**REQUIRED WORK**
Would you please return the lines of the entries below starting at the line that has "EventMessHandle.net h (EventMessage.c_group" and ending at the line that has "decode_reply (EventMessage.c_payload rep)", both included, exactly as they are?

**DATA TO USE**
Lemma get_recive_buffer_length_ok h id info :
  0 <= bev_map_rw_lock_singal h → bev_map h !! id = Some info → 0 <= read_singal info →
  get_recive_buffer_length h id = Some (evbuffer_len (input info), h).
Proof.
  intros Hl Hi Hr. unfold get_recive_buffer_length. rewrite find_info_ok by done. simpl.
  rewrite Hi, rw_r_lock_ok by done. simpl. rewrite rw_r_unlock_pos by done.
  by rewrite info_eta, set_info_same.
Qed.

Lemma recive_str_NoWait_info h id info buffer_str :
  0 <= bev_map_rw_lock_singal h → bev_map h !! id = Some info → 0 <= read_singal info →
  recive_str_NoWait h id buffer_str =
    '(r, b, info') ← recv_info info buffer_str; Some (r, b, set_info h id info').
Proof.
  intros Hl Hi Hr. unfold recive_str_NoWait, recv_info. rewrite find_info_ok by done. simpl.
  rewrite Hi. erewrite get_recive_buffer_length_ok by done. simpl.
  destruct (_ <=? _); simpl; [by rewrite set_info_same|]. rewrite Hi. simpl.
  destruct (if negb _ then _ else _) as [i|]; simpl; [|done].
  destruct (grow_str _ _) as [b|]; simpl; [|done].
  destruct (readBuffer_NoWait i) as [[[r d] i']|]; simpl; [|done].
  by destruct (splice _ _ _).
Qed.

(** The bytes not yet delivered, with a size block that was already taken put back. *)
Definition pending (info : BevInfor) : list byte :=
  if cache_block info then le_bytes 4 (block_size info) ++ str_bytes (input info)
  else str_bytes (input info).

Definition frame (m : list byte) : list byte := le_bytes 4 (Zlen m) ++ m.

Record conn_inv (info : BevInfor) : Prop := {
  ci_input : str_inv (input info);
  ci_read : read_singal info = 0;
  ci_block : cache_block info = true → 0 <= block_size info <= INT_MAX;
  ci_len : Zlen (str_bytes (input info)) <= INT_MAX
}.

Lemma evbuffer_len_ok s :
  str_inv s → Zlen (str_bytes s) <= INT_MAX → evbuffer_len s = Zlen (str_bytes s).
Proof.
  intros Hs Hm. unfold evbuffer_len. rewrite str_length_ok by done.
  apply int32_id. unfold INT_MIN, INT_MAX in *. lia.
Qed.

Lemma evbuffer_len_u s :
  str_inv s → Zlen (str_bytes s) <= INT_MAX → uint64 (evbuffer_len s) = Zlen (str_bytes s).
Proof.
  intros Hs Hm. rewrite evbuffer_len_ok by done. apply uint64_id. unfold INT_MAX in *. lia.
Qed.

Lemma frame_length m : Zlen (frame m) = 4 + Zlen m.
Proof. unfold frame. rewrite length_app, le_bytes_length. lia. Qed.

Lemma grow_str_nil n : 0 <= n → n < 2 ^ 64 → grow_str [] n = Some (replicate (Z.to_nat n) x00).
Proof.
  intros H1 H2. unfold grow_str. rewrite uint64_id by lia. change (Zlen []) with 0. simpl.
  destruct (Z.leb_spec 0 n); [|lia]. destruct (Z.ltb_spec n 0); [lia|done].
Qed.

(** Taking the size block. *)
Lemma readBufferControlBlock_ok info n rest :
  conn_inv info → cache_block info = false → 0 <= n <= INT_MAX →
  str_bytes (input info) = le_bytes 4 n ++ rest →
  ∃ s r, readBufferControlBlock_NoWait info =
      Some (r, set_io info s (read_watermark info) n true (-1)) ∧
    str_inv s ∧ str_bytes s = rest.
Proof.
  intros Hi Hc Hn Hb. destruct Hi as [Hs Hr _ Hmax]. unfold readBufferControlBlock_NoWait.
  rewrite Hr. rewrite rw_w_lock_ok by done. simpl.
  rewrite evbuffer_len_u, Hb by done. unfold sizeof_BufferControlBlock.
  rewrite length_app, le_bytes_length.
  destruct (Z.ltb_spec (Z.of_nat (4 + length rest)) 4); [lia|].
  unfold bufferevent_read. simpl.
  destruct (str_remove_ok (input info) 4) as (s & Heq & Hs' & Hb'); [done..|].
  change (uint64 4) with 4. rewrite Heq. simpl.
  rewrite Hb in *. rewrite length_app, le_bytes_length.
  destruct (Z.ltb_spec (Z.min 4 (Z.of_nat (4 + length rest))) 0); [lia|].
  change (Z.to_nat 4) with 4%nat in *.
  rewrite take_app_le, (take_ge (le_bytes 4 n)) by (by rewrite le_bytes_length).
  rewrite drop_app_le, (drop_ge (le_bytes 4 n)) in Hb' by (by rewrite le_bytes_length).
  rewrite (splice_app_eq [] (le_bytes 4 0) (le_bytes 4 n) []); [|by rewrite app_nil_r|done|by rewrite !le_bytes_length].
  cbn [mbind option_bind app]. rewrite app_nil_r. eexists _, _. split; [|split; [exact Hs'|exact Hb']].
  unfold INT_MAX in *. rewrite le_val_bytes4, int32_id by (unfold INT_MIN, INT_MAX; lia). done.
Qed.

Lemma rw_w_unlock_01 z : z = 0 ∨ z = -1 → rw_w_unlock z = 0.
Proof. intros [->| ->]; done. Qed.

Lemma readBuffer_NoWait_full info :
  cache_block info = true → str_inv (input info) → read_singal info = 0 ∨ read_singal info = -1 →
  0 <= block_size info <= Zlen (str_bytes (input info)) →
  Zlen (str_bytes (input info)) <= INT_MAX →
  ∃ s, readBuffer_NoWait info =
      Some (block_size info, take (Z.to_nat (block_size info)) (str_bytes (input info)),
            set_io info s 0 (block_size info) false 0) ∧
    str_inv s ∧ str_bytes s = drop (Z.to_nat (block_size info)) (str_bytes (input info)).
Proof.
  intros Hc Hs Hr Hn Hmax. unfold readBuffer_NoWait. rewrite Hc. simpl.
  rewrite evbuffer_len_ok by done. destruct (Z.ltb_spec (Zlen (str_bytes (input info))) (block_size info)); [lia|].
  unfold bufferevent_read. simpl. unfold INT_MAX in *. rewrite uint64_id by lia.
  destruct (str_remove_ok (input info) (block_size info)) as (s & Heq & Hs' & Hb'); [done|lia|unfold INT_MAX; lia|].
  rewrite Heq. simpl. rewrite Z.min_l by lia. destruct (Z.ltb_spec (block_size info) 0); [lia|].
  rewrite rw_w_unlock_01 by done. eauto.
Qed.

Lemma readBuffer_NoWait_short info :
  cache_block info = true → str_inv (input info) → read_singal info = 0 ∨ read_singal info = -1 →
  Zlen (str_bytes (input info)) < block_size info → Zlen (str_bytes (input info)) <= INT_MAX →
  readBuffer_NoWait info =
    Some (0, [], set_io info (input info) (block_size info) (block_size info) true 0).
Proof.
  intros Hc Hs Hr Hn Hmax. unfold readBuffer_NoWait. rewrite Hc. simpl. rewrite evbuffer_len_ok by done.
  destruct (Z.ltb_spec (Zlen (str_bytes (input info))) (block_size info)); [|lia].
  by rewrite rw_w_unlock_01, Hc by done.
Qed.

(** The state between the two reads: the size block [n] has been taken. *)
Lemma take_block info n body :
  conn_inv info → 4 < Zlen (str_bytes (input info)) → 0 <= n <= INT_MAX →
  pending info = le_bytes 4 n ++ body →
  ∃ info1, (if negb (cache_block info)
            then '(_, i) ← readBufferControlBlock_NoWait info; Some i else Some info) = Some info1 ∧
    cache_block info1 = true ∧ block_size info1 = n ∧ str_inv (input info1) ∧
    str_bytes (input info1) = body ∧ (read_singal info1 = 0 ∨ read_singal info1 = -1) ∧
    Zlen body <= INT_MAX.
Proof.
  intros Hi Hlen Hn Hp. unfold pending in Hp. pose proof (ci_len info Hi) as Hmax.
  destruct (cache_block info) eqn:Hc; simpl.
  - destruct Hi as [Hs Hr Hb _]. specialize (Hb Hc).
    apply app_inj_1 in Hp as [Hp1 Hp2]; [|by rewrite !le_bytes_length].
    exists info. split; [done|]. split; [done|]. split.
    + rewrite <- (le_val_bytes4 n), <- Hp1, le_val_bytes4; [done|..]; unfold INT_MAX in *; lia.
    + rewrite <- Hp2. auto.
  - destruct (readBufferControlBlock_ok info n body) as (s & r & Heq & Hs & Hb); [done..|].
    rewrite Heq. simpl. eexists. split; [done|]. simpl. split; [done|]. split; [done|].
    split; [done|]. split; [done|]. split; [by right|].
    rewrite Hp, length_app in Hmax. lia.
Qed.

---

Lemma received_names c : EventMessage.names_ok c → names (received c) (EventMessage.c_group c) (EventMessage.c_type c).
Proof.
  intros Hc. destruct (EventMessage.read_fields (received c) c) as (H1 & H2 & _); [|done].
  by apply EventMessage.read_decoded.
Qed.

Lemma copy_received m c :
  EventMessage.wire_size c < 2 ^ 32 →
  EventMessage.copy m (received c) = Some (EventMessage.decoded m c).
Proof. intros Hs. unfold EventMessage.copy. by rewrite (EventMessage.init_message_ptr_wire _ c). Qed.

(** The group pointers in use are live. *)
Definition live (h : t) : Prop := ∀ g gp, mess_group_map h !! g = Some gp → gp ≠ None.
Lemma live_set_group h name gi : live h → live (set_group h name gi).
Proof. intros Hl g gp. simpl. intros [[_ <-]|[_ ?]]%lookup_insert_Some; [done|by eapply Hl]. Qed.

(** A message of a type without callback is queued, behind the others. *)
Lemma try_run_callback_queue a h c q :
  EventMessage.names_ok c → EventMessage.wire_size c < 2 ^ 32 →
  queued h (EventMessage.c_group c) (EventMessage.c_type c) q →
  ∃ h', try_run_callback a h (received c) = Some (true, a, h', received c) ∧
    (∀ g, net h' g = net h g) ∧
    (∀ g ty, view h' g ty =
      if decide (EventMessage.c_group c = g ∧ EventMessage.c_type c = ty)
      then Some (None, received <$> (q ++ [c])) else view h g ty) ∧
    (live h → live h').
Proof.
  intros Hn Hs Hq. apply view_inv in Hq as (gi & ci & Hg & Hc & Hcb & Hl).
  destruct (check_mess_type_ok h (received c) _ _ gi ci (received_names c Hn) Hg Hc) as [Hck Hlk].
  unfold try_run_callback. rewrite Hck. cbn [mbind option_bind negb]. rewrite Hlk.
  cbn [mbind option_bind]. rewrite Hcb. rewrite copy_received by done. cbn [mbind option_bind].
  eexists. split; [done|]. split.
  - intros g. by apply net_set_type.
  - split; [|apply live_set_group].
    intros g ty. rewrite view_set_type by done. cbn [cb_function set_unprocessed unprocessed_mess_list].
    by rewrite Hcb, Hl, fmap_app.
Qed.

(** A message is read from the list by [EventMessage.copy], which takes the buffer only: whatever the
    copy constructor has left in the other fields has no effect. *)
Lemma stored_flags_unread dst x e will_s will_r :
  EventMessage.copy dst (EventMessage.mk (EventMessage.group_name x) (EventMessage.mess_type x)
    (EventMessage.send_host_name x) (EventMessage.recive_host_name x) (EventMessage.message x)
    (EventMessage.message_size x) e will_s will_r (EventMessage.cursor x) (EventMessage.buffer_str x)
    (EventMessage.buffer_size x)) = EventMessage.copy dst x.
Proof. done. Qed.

--

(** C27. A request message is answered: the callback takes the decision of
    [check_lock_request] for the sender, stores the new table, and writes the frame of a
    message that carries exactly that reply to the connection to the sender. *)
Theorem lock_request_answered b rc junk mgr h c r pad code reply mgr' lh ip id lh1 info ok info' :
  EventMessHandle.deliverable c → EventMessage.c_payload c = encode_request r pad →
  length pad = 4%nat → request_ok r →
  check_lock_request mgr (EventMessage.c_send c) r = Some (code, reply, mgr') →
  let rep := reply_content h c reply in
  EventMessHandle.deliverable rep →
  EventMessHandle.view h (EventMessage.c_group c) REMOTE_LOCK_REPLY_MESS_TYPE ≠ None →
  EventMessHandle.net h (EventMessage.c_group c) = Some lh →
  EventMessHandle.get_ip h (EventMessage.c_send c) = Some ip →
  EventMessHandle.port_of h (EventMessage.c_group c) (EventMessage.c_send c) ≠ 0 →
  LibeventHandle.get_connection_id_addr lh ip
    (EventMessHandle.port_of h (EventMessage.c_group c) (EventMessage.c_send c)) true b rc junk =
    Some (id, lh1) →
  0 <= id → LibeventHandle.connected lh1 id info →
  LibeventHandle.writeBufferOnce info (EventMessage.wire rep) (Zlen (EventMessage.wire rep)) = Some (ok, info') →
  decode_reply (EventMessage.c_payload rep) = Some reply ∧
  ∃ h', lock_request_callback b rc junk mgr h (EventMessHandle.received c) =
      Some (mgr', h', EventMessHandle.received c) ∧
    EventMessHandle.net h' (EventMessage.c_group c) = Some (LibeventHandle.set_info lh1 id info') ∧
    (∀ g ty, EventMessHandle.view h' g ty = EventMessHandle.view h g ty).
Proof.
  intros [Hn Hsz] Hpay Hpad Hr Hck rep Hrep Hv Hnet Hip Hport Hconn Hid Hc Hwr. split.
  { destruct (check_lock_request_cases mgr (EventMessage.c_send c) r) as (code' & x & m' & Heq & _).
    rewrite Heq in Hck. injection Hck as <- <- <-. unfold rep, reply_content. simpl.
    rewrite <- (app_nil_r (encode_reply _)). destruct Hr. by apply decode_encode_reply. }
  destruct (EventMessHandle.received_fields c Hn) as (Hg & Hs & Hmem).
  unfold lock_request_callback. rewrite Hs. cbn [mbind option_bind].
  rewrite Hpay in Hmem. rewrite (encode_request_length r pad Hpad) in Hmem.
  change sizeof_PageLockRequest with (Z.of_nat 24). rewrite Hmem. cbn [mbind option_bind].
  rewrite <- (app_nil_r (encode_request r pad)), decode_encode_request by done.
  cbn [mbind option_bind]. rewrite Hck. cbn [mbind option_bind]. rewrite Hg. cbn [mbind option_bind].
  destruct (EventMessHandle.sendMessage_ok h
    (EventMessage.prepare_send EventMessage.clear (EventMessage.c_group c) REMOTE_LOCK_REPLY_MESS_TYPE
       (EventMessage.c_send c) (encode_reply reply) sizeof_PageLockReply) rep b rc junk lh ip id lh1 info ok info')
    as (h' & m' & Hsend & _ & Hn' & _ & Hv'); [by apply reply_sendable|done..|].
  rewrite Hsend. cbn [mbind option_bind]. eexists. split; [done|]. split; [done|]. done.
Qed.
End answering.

**RESPONSE AREA**
  EventMessHandle.net h (EventMessage.c_group c) = Some lh →
  EventMessHandle.get_ip h (EventMessage.c_send c) = Some ip →
  EventMessHandle.port_of h (EventMessage.c_group c) (EventMessage.c_send c) ≠ 0 →
  LibeventHandle.get_connection_id_addr lh ip
    (EventMessHandle.port_of h (EventMessage.c_group c) (EventMessage.c_send c)) true b rc junk =
    Some (id, lh1) →
  0 <= id → LibeventHandle.connected lh1 id info →
  LibeventHandle.writeBufferOnce info (EventMessage.wire rep) (Zlen (EventMessage.wire rep)) = Some (ok, info') →
  decode_reply (EventMessage.c_payload rep) = Some reply ∧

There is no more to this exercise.